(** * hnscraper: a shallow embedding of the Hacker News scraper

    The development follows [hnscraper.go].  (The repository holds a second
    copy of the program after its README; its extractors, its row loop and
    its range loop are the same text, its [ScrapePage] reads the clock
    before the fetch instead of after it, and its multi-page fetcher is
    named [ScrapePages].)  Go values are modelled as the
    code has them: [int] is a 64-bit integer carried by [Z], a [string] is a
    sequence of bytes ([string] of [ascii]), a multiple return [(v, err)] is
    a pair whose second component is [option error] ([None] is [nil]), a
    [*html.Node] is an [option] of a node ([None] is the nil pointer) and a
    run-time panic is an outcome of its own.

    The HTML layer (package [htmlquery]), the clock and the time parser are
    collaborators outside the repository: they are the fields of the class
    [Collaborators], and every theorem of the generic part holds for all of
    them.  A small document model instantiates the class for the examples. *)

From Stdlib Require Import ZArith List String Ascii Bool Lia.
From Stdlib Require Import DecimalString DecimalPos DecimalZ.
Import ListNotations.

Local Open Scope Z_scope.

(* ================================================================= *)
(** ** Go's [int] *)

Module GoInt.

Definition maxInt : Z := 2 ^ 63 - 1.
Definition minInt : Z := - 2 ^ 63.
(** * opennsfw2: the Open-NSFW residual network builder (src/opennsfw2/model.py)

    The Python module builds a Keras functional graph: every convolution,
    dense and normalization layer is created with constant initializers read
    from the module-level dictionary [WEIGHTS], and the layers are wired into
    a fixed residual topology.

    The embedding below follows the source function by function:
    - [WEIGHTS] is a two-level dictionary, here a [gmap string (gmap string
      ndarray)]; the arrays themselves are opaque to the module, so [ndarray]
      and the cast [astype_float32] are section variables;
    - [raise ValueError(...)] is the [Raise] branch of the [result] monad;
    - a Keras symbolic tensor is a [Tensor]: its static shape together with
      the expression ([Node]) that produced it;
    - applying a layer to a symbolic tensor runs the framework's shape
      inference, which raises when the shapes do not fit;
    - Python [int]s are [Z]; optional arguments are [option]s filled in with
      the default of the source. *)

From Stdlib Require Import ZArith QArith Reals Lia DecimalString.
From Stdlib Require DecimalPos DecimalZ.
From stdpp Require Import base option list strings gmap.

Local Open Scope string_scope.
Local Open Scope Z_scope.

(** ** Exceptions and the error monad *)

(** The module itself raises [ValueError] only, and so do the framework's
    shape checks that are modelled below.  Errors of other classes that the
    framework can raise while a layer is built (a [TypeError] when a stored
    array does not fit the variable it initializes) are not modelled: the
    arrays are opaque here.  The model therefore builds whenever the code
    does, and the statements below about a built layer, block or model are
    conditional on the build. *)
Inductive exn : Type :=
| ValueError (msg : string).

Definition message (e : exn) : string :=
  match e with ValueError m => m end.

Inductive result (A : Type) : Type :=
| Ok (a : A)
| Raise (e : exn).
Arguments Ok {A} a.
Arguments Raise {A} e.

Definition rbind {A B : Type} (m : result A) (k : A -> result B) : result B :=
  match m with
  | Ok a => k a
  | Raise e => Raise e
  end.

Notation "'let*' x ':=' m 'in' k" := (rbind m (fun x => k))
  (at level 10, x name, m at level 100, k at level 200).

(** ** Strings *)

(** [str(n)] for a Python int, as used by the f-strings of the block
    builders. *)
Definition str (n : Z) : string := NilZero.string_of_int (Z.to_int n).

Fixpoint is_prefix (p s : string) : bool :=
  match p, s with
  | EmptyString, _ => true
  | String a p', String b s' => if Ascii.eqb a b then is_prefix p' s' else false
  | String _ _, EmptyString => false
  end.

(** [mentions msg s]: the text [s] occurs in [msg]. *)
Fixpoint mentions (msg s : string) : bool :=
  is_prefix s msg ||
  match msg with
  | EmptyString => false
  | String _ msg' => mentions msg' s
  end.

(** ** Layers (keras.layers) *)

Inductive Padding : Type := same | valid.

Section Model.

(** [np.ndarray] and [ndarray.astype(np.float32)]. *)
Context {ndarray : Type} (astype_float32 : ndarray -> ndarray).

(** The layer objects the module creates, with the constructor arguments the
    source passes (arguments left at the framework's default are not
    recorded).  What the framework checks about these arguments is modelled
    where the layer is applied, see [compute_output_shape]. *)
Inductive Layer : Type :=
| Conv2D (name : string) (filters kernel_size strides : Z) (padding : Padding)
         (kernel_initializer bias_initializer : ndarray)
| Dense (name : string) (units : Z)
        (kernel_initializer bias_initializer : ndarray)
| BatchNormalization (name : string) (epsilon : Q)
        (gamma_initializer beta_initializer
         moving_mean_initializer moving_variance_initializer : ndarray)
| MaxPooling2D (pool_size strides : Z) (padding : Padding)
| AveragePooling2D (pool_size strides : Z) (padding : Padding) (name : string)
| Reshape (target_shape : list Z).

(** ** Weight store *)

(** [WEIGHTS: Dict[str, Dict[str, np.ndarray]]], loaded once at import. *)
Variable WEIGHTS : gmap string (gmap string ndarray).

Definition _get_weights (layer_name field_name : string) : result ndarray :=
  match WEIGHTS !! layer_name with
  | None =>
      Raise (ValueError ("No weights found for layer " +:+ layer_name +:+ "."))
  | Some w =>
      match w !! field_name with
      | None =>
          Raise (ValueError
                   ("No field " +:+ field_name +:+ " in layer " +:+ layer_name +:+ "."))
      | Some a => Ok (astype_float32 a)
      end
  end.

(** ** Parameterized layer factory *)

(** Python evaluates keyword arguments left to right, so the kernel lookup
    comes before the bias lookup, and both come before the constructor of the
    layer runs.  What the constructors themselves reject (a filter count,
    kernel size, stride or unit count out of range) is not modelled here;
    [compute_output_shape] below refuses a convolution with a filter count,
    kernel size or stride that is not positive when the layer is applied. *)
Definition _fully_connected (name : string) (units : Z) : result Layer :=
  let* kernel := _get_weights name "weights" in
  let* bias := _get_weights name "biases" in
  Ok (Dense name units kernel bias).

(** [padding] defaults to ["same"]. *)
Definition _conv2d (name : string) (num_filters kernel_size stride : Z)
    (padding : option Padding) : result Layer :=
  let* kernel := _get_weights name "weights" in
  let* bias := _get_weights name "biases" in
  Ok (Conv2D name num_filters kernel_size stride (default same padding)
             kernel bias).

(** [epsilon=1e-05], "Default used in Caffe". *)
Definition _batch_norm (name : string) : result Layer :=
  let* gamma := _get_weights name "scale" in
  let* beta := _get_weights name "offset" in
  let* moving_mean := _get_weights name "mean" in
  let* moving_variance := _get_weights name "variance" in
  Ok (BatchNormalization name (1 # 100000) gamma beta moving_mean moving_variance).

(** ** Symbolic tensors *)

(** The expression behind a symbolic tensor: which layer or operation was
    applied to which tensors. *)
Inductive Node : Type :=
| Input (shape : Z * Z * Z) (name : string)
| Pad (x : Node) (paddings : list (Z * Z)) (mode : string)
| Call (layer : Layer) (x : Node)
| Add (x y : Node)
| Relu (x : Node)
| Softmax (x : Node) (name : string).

········

◆ Requirement: Having output the line that contains "its range loop", stop. Every line before it, back to the first line of the data, must be reproduced exactly.

◆ Exercise response:
(** * hnscraper: a shallow embedding of the Hacker News scraper

    The development follows [hnscraper.go].  (The repository holds a second
    copy of the program after its README; its extractors, its row loop and
    its range loop are the same text, its [ScrapePage] reads the clock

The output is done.